Dena Suihkonen with grandson Carver, almost 2. Credit : Dena Suihkonen

Grandma of 4 Paralyzed After Freak Dunk Tank Accident During Family Outing: ‘Now I’m a Paraplegic’ 

Thomas Smith
6 Min Read

What should have been a fun family outing turned into an EMT grandmother’s worst-case scenario.

On July 6, Dena Suihkonen was spending the day with her four grandchildren — ages 2 to 8 — at the annual Breitung Township Picnic in Minnesota.

Public service representatives, including Suihkonen, who is the Tower Area Ambulance Services Director, were taking turns in the dunk tank. After the police chief finished his turn, she climbed in.

“I was dunked a couple of times before they were having issues,” Suihkonen, 59, of Tower, recalls. “So they asked me to move.”

As she did, she says the seat suddenly sprang up, throwing her backwards more than six feet into the air before she crashed to the ground.

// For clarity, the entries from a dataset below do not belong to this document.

(* ===== verification/Miner.v ===== *)
(** * The nonce search

    crates/atho-node/src/miner.rs: the workers that search a nonce for a block
    header, as an executable interleaving of their atomic accesses. A schedule
    says which worker acts next and whether a relaxed load of a flag sees the
    latest value or an older one (a flag only ever goes from false to true). The
    thread pool is rayon's: a parameter says whether it could be built. Attempt
    counters, the best nonce and the progress thread only feed log lines. *)
From stdpp Require Import options.
From S2P Require Import Prelude Bytes Constants Crypto Keccak Network Rules Subsidy Transaction Block Pow Genesis.
From S2P Require Import Address Signatures TxPolicy Errors Utxo Validation BlockValidation.

(* src: miner.rs:15-16 MiningInterrupted *)
Inductive MiningInterrupted := MiningInterrupted_.

(* src: miner.rs:18-21 Miner *)
Record Miner := { cores : Z }.

(** Where a worker stands: before [found.load], before [stop.load], before the
    hash, before [compare_exchange], before [nonce.store], or out of its loop. *)
Inductive worker_pc := LoadFound | LoadStop | Hash | Exchange | Store | Finished.
Record worker := { pc : worker_pc; candidate : Z }.
(** The shared atomics and the workers. *)
Record search := {
  found : bool;
  stop_requested : bool;
  found_nonce : Z;
  workers : list worker;
}.

(** One entry of a schedule: worker [i] acts ([fresh]: its load sees the latest
    value), or the caller sets the stop flag. *)
Inductive action := Act (i : nat) (fresh : bool) | RequestStop.
#[global] Instance action_eq_dec : EqDecision action.
Proof. solve_decision. Defined.

Module Search.

Definition set_worker (s : search) (i : nat) (w : worker) : search :=
  {| found := found s; stop_requested := stop_requested s; found_nonce := found_nonce s;
     workers := <[i := w]> (workers s) |}.
Definition goto (w : worker) (p : worker_pc) : worker := {| pc := p; candidate := candidate w |}.

Section steps.
Context (meets : Z -> bool) (worker_count : Z).

(** The next access of one worker. *)
(* src: miner.rs:100-131 Miner::mine_nonce (worker loop) *)
Definition worker_step (s : search) (i : nat) (fresh : bool) (w : worker) : search :=
  match pc w with
  | LoadFound => set_worker s i (goto w (if found s && fresh then Finished else LoadStop))
  | LoadStop => set_worker s i (goto w (if stop_requested s && fresh then Finished else Hash))
  | Hash =>
      set_worker s i
        (if meets (candidate w) then goto w Exchange
         else {| pc := LoadFound; candidate := wrapping_add 64 (candidate w) worker_count |})
  | Exchange =>
      if found s then set_worker s i (goto w Finished)
      else set_worker {| found := true; stop_requested := stop_requested s; found_nonce := found_nonce s;
                         workers := workers s |} i (goto w Store)
  | Store =>
      set_worker {| found := found s; stop_requested := stop_requested s; found_nonce := candidate w;
                    workers := workers s |} i (goto w Finished)
  | Finished => s
  end.

Definition step (s : search) (a : action) : search :=
  match a with
  | Act i fresh => match workers s !! i with Some w => worker_step s i fresh w | None => s end
  | RequestStop => {| found := found s; stop_requested := true; found_nonce := found_nonce s; workers := workers s |}
  end.

(** Worker [i] starts at the candidate [i]. *)
Definition start (stop : bool) : search :=
  {| found := false; stop_requested := stop; found_nonce := 0;
     workers := (fun i => {| pc := LoadFound; candidate := i |}) <$> seqZ 0 worker_count |}.
Definition run (schedule : list action) (s : search) : search := foldl step s schedule.
(** [pool.install] returns when every worker is out of its loop. *)
Definition joined (s : search) : bool := forallb (fun w => match pc w with Finished => true | _ => false end) (workers s).
End steps.

Section miner.
Context `{Sha3}.

(** The test of one candidate: the nonce is appended to the fixed prefix. *)
Definition candidate_meets (h : BlockHeader) (candidate : Z) : bool :=
  meets_target (sha3_384 (BlockHeader.canonical_bytes_without_nonce h ++ le_u64 candidate))
    (difficulty_target_or_bits h).
Definition worker_count (cores : Z) : Z := Z.max cores 1.

(** The whole search: the stop flag may be set from the start; [None] while the
    schedule leaves a worker running. *)
(* src: miner.rs:28-140 Miner::mine_nonce *)
Definition mine_nonce (pool_built : bool) (schedule : list action) (stop : bool) (h : BlockHeader) (cores : Z) :
    option (result MiningInterrupted BlockHeader) :=
  if negb pool_built then Some (Err MiningInterrupted_)
  else
    let count := worker_count cores in
    let s := run (candidate_meets h) count schedule (start count stop) in
    if joined s then
      if stop_requested s && negb (found s) then Some (Err MiningInterrupted_)
      else Some (Ok (with_nonce h (found_nonce s)))
    else None.

(* src: miner.rs:148-174 Miner::solve_block_with_cancel *)
Definition solve_block_with_cancel (m : Miner) (pool_built : bool) (schedule : list action) (stop : bool) (b : Block) :
    option (result MiningInterrupted Block) :=
  header ← mine_nonce pool_built schedule stop (header b) (cores m);
  Some (header ← header;
        Ok {| header := header; transactions := transactions b; witnesses := witnesses b;
              fees_total_atoms := fees_total_atoms b; fees_miner_atoms := fees_miner_atoms b |}).
End miner.
End Search.

(** ** Invariants of the search *)

Section search.
Context (meets : Z -> bool) (worker_count : Z) (Hcount : 0 < worker_count <= 2 ^ 32).

(** The candidates are nonces; whoever is past the test has a nonce that passes;
    exactly when the flag is up, a passing nonce is stored or about to be. *)
Record search_inv (s : search) : Prop := {
  i_candidates : Forall (fun w => is_u64 (candidate w)) (workers s);
  i_passed : Forall (fun w => pc w = Exchange \/ pc w = Store -> meets (candidate w) = true) (workers s);
  i_store : forall i w, workers s !! i = Some w -> pc w = Store -> found s = true;
  i_found : found s = true ->
    (is_u64 (found_nonce s) /\ meets (found_nonce s) = true) \/ exists i w, workers s !! i = Some w /\ pc w = Store;
  i_finished : forall i w, workers s !! i = Some w -> pc w = Finished -> found s = true \/ stop_requested s = true;
}.

Lemma start_inv stop : search_inv (Search.start worker_count stop).
Proof using Hcount.
  split; cbn.
  - apply Forall_fmap, Forall_forall. intros i Hi%elem_of_seqZ. cbn. split; lia.
  - apply Forall_fmap, Forall_forall. intros i _. cbn. by intros [|].
  - intros i w (k & -> & _)%list_lookup_fmap_Some. done.
  - done.
  - intros i w (k & -> & _)%list_lookup_fmap_Some. done.
Qed.

(** A worker after an insertion: the inserted one or an old one. *)
Ltac worker_cases :=
  repeat match goal with
  | Hl : <[_ := _]> _ !! _ = Some _ |- _ => apply list_lookup_insert_Some in Hl as [(-> & <- & _)|[_ Hl]]
  end.

(** Replacing worker [i] by one that is not storing. *)
Lemma set_worker_inv s i w w' :
  search_inv s -> workers s !! i = Some w -> pc w <> Store -> is_u64 (candidate w') -> pc w' <> Store ->
  (pc w' = Exchange -> meets (candidate w') = true) ->
  (pc w' = Finished -> found s = true \/ stop_requested s = true) ->
  search_inv (Search.set_worker s i w').
Proof using.
  clear Hcount.
  intros [Hcand Hpass Hstore Hfound Hfin] Hw Hpc Hu Hpc' Hex Hend. split; cbn.
  - by apply Forall_insert.
  - apply Forall_insert; [done|]. intros [?|?]; [by apply Hex|done].
  - intros j x Hx Hxs. worker_cases; [done|exact (Hstore _ _ Hx Hxs)].
  - intros Hf. destruct (Hfound Hf) as [|(j & x & Hx & Hxs)]; [by left|right]. exists j, x. split; [|done].
    rewrite list_lookup_insert_ne; [done|]. intros <-. congruence.
  - intros j x Hx Hxf. worker_cases; [by apply Hend|exact (Hfin _ _ Hx Hxf)].
Qed.

Lemma step_inv s a : search_inv s -> search_inv (Search.step meets worker_count s a).
Proof using Hcount.
  intros Hinv. destruct a as [i fresh|]; cbn.
  2:{ destruct Hinv as [? ? ? ? Hfin]. split; cbn; try done. intros. by right. }
  destruct (workers s !! i) as [w|] eqn:Hw; [|done]. pose proof Hinv as [Hcand Hpass Hstore Hfound Hfin].
  rewrite Forall_forall in Hcand, Hpass. pose proof (list_elem_of_lookup_2 _ _ _ Hw) as Hin.
  pose proof (Hcand w Hin) as Hu. unfold Search.worker_step. destruct (pc w) eqn:Hpc.
  - apply (set_worker_inv s i w); try done; cbn; try congruence; destruct (found s), fresh; cbn; by auto.
  - apply (set_worker_inv s i w); try done; cbn; try congruence; destruct (stop_requested s), fresh; cbn; by auto.
  - destruct (meets (candidate w)) eqn:Hm; apply (set_worker_inv s i w); try done; try (cbn; congruence).
    cbn. unfold wrapping_add. apply Z.mod_pos_bound. done.
  - assert (meets (candidate w) = true) as Hm by (apply Hpass; [done|by left]).
    destruct (found s) eqn:Hf.
    + apply (set_worker_inv s i w); try done; cbn; auto; congruence.
    + split; cbn.
      * apply Forall_insert; [by apply Forall_forall|done].
      * apply Forall_insert; [by apply Forall_forall|done].
      * done.
      * intros _. right. exists i, (Search.goto w Store). split; [|done].
        apply list_lookup_insert_eq. by eapply lookup_lt_Some.
      * by left.
  - assert (meets (candidate w) = true) as Hm by (apply Hpass; [done|by right]).
    assert (found s = true) as Hf by by eapply Hstore. split; cbn.
    + apply Forall_insert; [by apply Forall_forall|done].
    + apply Forall_insert; [by apply Forall_forall|done].
    + intros j x Hx Hxs. done.
    + intros _. by left.
    + by left.
  - done.
Qed.

Lemma run_inv schedule s : search_inv s -> search_inv (Search.run meets worker_count schedule s).
Proof using Hcount.
  unfold Search.run. revert s. induction schedule as [|a schedule IH]; intros s Hs; [done|].
  apply IH. by apply step_inv.
Qed.

(** The caller's flag is only raised by the caller. *)
Lemma run_stop schedule s :
  stop_requested (Search.run meets worker_count schedule s) = stop_requested s || bool_decide (RequestStop ∈ schedule).
Proof using.
  clear Hcount.
  unfold Search.run. revert s. induction schedule as [|a schedule IH]; intros s.
  { by rewrite orb_false_r. }
  cbn [foldl]. rewrite IH. destruct a as [i fresh|]; cbn.
  - assert (stop_requested (match workers s !! i with
                            | Some w => Search.worker_step meets worker_count s i fresh w
                            | None => s end) = stop_requested s) as ->.
    { destruct (workers s !! i) as [w|]; [|done]. unfold Search.worker_step.
      destruct (pc w); try done. by destruct (found s). }
    f_equal. apply bool_decide_ext. set_solver.
  - symmetry. apply orb_true_iff. right. apply bool_decide_eq_true. by left.
Qed.

(** ** Progress *)

(** How often worker [i] acts. *)
Fixpoint turns (i : nat) (schedule : list action) : nat :=
  match schedule with
  | [] => 0
  | Act j _ :: schedule => if decide (i = j) then S (turns i schedule) else turns i schedule
  | RequestStop :: schedule => turns i schedule
  end.

Definition settled (s : search) : Prop := found s = true \/ stop_requested s = true.

Lemma step_settled s a : settled s -> settled (Search.step meets worker_count s a).
Proof using.
  clear Hcount.
  intros Hs. unfold settled. destruct a as [i fresh|]; cbn; [|by right].
  destruct (workers s !! i) as [w|]; [|done]. unfold Search.worker_step.
  destruct (pc w); try exact Hs. destruct (found s) eqn:Hf; by left.
Qed.
Lemma run_settled schedule s : settled s -> settled (Search.run meets worker_count schedule s).
Proof using.
  clear Hcount.
  unfold Search.run. revert s. induction schedule as [|a schedule IH]; [done|]. intros s Hs. by apply IH, step_settled.
Qed.

(** A step leaves the other workers alone. *)
Lemma step_other s i fresh j :
  i <> j -> workers (Search.step meets worker_count s (Act i fresh)) !! j = workers s !! j.
Proof using.
  clear Hcount.
  intros Hij. cbn. destruct (workers s !! i) as [w|]; [|done]. unfold Search.worker_step.
  destruct (pc w); try done; cbn; try (by rewrite list_lookup_insert_ne).
  destruct (found s); cbn; by rewrite list_lookup_insert_ne.
Qed.

(** How many turns the worker that will come to the candidate [v] still needs, at most. *)
Definition remaining_turns (v : Z) (w : worker) : Z :=
  3 * ((v - candidate w) / worker_count)
  + match pc w with LoadFound => 4 | LoadStop => 3 | Hash => 2 | Exchange => 1 | _ => 0 end.
(** It is on its way to [v]. *)
Definition heading (v : Z) (w : worker) : Prop :=
  0 <= candidate w <= v /\ (v - candidate w) mod worker_count = 0.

“My rear end hit the ground, and it ended up bursting my T 12, which took out my spinal cord,” the EMT supervisor says.

The malfunctioning latch on the dunk tank. Dena Suihkonen

Although most people in the crowd didn’t realize right away that she was badly hurt, Suihkonen knew instantly this was far more serious than a simple mishap.

As the supervisor for the medical crew at the event, she immediately requested an air ambulance. When another EMT asked why, she replied, “because I can’t feel my legs.”

“Then things got real,” she says.

Her husband of 40 years — who had been reluctant for her to get into the dunk tank at all — witnessed the fall and rushed to her side. “He was so scared,” she says.

The first responder team quickly transported Suihkonen to the nearest Level 1 trauma center, Essentia Health–St. Mary’s Medical Center in Duluth.

There, doctors told her she had suffered multiple spinal fractures, resulting in a T11 complete spinal cord injury. She underwent emergency spinal fusion surgery and spent a week in intensive care before beginning more than 40 days of intensive inpatient rehabilitation.

She is now paralyzed below the level of her injury and is dealing with long-term complications that go far beyond the loss of mobility.

Scans done in the ER also revealed multiple brain aneurysms that were unrelated to the accident but still required urgent attention.

From left, Tom and Dena Suikonen recently celebrated their 40th wedding anniversary. Dena Suihkonen

Her daughter, Ari Picard, says her mother has already undergone one surgery to stabilize an aneurysm and will need additional procedures.

“I went from extremely active to now I’m a paraplegic and learning new ways to be active,” Suihkonen says.

One of the hardest parts, she adds, is no longer being able to serve her community as a first responder. “Living in a small town, too many times I knew my patients, so it was helping people I cared about,” she says. “Now, it’s hard because I know these calls are still going on and I can’t be there to help.”

Another major challenge, Suihkonen says, is adapting her home to her new physical needs. She says she was recently placed on unpaid work furlough by the city of Tower because of her injuries, which has made paying for modifications even more difficult.

“My big thing is that we live in a very old house, on a 59-feet hill,” she explains. “We were very proud that we paid off our house, but I can’t get upstairs to the bedrooms and my kitchen isn’t set up for me to use… the house doesn’t really work for me now.”

To help cover the cost of accessibility changes, the family has launched a GoFundMe campaign, which has raised more than $9,000 so far.

“There are so many people that are there for me between my family and friends, and this town has rallied around me,” she says.

Suihkonen says she has retained an attorney who specializes in personal injury and workers’ compensation cases.

Tower Mayor David Setterburg did not respond to multiple requests for comment about Suihkonen’s potential future with the city or the allegation that the insurance company rejected her workers’ compensation claim. The nonprofit that supplied the dunk tank also did not respond to an email request for comment.

Meanwhile, the Breitung Township board of supervisors said they are “holding her in our hearts, our thoughts and our prayers every day.”

Although Suihkonen says she’s not naturally suited to a life that requires so much dependence on others — “I try to stay positive,” she says, “but it stinks” — she’s focusing on the joy of having everyone home for Thanksgiving, including her four grandchildren, who have handled the situation better than she feared.

“They actually saw me get taken in that helicopter,” she says. “They pretty much saw everything.”

No matter what comes next, her daughter Gabby Gross, 27, says her mother’s strength has been a guiding force for the entire family.

“We all thought we were going to be the ones to help her cope, but she’s been our strength through it,” Gross says. “Some days are really hard, but making so much progress has been fun to see. She makes us all super proud of her.”